Methods: Three independent approaches were utilized to measure the activity of the tumor-intrinsic NLRP3-HSP70 signaling pathway in 60 advanced melanoma patients undergoing either pembrolizumab or nivolumab monotherapy: 1. baseline week 0 plasma HSP70 levels were measured by ELISA, 2. germline PCR-based genotyping was performed to detect the single-nucleotide polymorphism (SNP), rs12239046, previously associated with enhanced NLRP3 expression, 3. PCR-based proximity ligation assay (PLA) analysis targeting the NLRP3-ASC proteins in baseline formalin-fixed paraffin-embedded tumor tissue specimens. Detection of the rs12239046 SNP was correlated with progression-free survival (PFS) while plasma HSP70 and NLRP3-ASC PLA levels were correlated with objective response (OR) based on RECIST1.1 assessment of week-12 CT imaging as well as PFS and overall survival (OS).
 
Results: Our studies demonstrate that elevated baseline plasma HSP70 levels (P=0.0008) and elevated baseline tissue NLRP3-ASC PLA levels (P=0.0014) independently correlate with resistance to anti-PD-1 immunotherapy (ICI) based on week-12 OR in melanoma patients. Importantly, melanoma patients developing disease hyperprogression in response to ICI exhibited elevations in baseline plasma HSP70 levels (P=&lt;0.0001) and baseline tissue NLRP3-ASC PLA levels (P=&lt;0.0001) relative to patients with week-12 disease progression.
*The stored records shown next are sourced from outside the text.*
(* ===== verification/DispatchSpec.v ===== *)
(** * What the messages of the host do to the unit

    From messages to the board: a configuration sent pin by pin, finished and
    started shows exactly the fault that was asked for; a reset puts the board at
    rest; times and frequencies as the timers see them. *)
From Stdlib Require Import ZArith Lia.
From stdpp Require Import base tactics decidable list list_numbers numbers.
From S2P Require Import Prelude Board Relay RelaySpec Frames Io HostConfig HostConfigSpec Flash Can Timers Dispatch.
Open Scope Z_scope.
Open Scope c_scope.

(** ** The frame made from the configuration *)

(** The seventeen bytes. *)
Definition frame_list (h : host) : list Z :=
  [0xbe; 0xbe; FIU_CurCmd h] ++ le_bytes 8 (P0 h) ++ le_bytes 2 (P1 h) ++
  [u8 (Z.shiftr (P4_0 h) 8); Z.land (P4_0 h) 0xff; 0xed; 0xed].

Lemma frame_bytes_of_list h g : length g = 17%nat -> frame_bytes_of h g = frame_list h.
Proof.
  intros Hg. do 17 (destruct g as [|? g]; [done|]). by destruct g.
Qed.

Lemma frame_list_ok h :
  is_u8 (FIU_CurCmd h) -> frame_bytes (frame_list h).
Proof.
  intros Hc. constructor; [|done|done]. unfold frame_list.
  assert (is_u8 (Z.land (P4_0 h) 0xff)) by (by apply land_in_width).
  assert (forall z, is_u8 (u8 z)) by (intros; apply (in_width_mod 8); lia).
  apply Forall_app_2; [by repeat apply Forall_cons_2|].
  apply Forall_app_2; [apply le_bytes_u8|].
  apply Forall_app_2; [apply le_bytes_u8|]. by repeat apply Forall_cons_2.
Qed.
(* ===== verification/Malloc.v ===== *)
(** * Memory pools: src/MALLOC/malloc.c

    Three pools of 64-byte blocks, each with a table that holds, for every block,
    0 when it is free and the length of its allocation otherwise; a search from
    the top of the pool, and a release that clears as many entries as the table
    says. The address of the first pool is chosen by the linker: [mem1base]. *)
From Stdlib Require Import ZArith Lia.
From stdpp Require Import base tactics decidable list list_numbers numbers functions.
From S2P Require Import Prelude Flash.
Open Scope Z_scope.
Open Scope c_scope.

Definition SRAMIN : Z := 0.
Definition SRAMEX : Z := 1.
Definition SRAMCCM : Z := 2.

Definition MEM1_MAX_SIZE : Z := 100 * 1024.
Definition MEM2_MAX_SIZE : Z := 28912 * 1024.
Definition MEM3_MAX_SIZE : Z := 60 * 1024.

Definition memtblsize : list Z := [MEM1_MAX_SIZE / 64; MEM2_MAX_SIZE / 64; MEM3_MAX_SIZE / 64].
Definition memblksize : list Z := [64; 64; 64].
Definition memsize : list Z := [MEM1_MAX_SIZE; MEM2_MAX_SIZE; MEM3_MAX_SIZE].

(** A conversion to [int]. *)
Definition s32 (z : Z) : Z := (z + 2 ^ 31) mod 2 ^ 32 - 2 ^ 31.

(** [mallco_dev], and the memory the pools lie in. *)
Record dev := Dev {
  memmap : list (list Z);
  memrdy : list Z;
  ram : Z -> Z;
}.
#[export] Instance dev_eta : Eta dev := fun d => Dev (memmap d) (memrdy d) (ram d).
#[export] Instance upd_memmap : Upd memmap := ltac:(derive_upd).
#[export] Instance upd_memrdy : Upd memrdy := ltac:(derive_upd).
#[export] Instance upd_ram : Upd ram := ltac:(derive_upd).

(** The value 0xFFFFFFFF of [my_mem_malloc]. *)
Definition NOMEM : Z := 0xFFFFFFFF.

(** [mymemcpy] and [mymemset]: a byte at a time, in increasing order. *)
Definition mymemcpy (des src n : Z) : M dev unit :=
  for_each (zseq 0 n) (fun i =>
    m ← gets ram; ram ::= <[u32 (des + i) := m (u32 (src + i))]> m).

Fixpoint mymemset (s : list Z) (c : Z) (count : nat) : option (list Z) :=
  match count, s with
  | O, _ => Some s
  | S _, [] => None
  | S count, _ :: s => cons c <$> mymemset s c count
  end.

(** A word of the table of a pool. *)
Definition rd_map (memx i : Z) : M dev Z :=
  tbl ← rd memmap memx; from_array (index tbl i).

Definition wr_map (memx i v : Z) : M dev unit :=
  tbl ← rd memmap memx;
  if bool_decide (0 <= i < Z.of_nat (length tbl))
  then wr memmap memx (<[Z.to_nat i := v]> tbl)
  else undefined OutOfBounds.

Definition my_mem_init (memx : Z) : M dev unit :=
  tbl ← rd memmap memx;
  size ← from_array (index memtblsize memx);
  bytes ← from_array (mymemset (bytes_of_words tbl) 0 (Z.to_nat (u32 (size * 4))));
  wr memmap memx (words_of_bytes (length tbl) bytes) ;;
  wr memrdy memx 1.

Definition my_mem_perused (memx : Z) : M dev Z :=
  size ← from_array (index memtblsize memx);
  used ← for_fold (zseq 0 size) 0 (fun used i =>
    v ← rd_map memx i; mret (if negb (v =? 0) then u32 (used + 1) else used));
  mret (u16 (u32 (used * 1000) / size)).

(** The search of [my_mem_malloc] below [n]: [cmemb] blocks are free from [n] on. *)
Fixpoint my_mem_search (memx blksize nmemb : Z) (n : nat) (cmemb : Z) : M dev Z :=
  match n with
  | O => mret NOMEM
  | S n =>
      let offset := Z.of_nat n in
      v ← rd_map memx offset;
      let cmemb := if v =? 0 then u32 (cmemb + 1) else 0 in
      if cmemb =? nmemb then
        for_each (zseq 0 nmemb) (fun i => wr_map memx (u32 (offset + i)) nmemb) ;;
        mret (u32 (offset * blksize))
      else my_mem_search memx blksize nmemb n cmemb
  end.

Definition my_mem_malloc (memx size : Z) : M dev Z :=
  rdy ← rd memrdy memx;
  (if rdy =? 0 then my_mem_init memx else skip) ;;
  if size =? 0 then mret NOMEM else
  blksize ← from_array (index memblksize memx);
  let nmemb := size / blksize + (if size mod blksize =? 0 then 0 else 1) in
  tblsize ← from_array (index memtblsize memx);
  my_mem_search memx blksize nmemb (Z.to_nat tblsize) 0.

Definition my_mem_free (memx offset : Z) : M dev Z :=
  rdy ← rd memrdy memx;
  if rdy =? 0 then my_mem_init memx ;; mret 1 else
  size ← from_array (index memsize memx);
  if offset <? size then
    blksize ← from_array (index memblksize memx);
    let idx := s32 (offset / blksize) in
    nmemb ← rd_map memx idx;
    for_each (zseq 0 (s32 nmemb)) (fun i => wr_map memx (s32 (idx + i)) 0) ;;
    mret 0
  else mret 2.

Section pools.
(** Where the linker places the first pool. *)
Context (mem1base : Z).

Definition membase : list Z := [mem1base; 0xC01F4000; 0x10000000].

(** A null pointer is 0. *)
Definition myfree (memx ptr : Z) : M dev unit :=
  if ptr =? 0 then skip else
  base ← from_array (index membase memx);
  my_mem_free memx (u32 (ptr - base)) ;; skip.

Definition mymalloc (memx size : Z) : M dev Z :=
  offset ← my_mem_malloc memx size;
  if offset =? NOMEM then mret 0 else
  base ← from_array (index membase memx);
  mret (u32 (base + offset)).

Definition myrealloc (memx ptr size : Z) : M dev Z :=
  offset ← my_mem_malloc memx size;
  if offset =? NOMEM then mret 0 else
  base ← from_array (index membase memx);
  mymemcpy (u32 (base + offset)) ptr size ;;
  myfree memx ptr ;;
  mret (u32 (base + offset)).
End pools.

(** The state of the pools at power-up: the tables hold anything. *)
Definition dev_ok (d : dev) : Prop :=
  length (memmap d) = 3%nat /\ length (memrdy d) = 3%nat /\
  forall memx tbl size, index (memmap d) memx = Some tbl -> index memtblsize memx = Some size ->
    Z.of_nat (length tbl) = size.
Above median baseline tissue NLRP3-ASC PLA levels were determined to correlate with both inferior PFS (HR 0.12, P=0.0008) and OS (HR 0.16, P=0.0456) in advanced melanoma patients undergoing ICI. Germline PCR detection of the rs12239046 SNP was found to be associated with elevated plasma HSP70 levels and trended toward a correlation with inferior PFS (HR 0.50, P=0.07).
 
Conclusion: Baseline markers of the tumor-intrinsic NLRP3-HSP70 signaling pathway correlate with resistance and disease hyperprogression in melanoma patients undergoing anti-PD-1 immunotherapy. These data strongly support the important role of the tumor-intrinsic NLRP3 inflammasome in regulating responses to anti-PD-1 therapy and verify its relevance as a pharmacologic target to enhance immunotherapy efficacy. Expanded studies are warranted to confirm these findings in a larger patient cohort.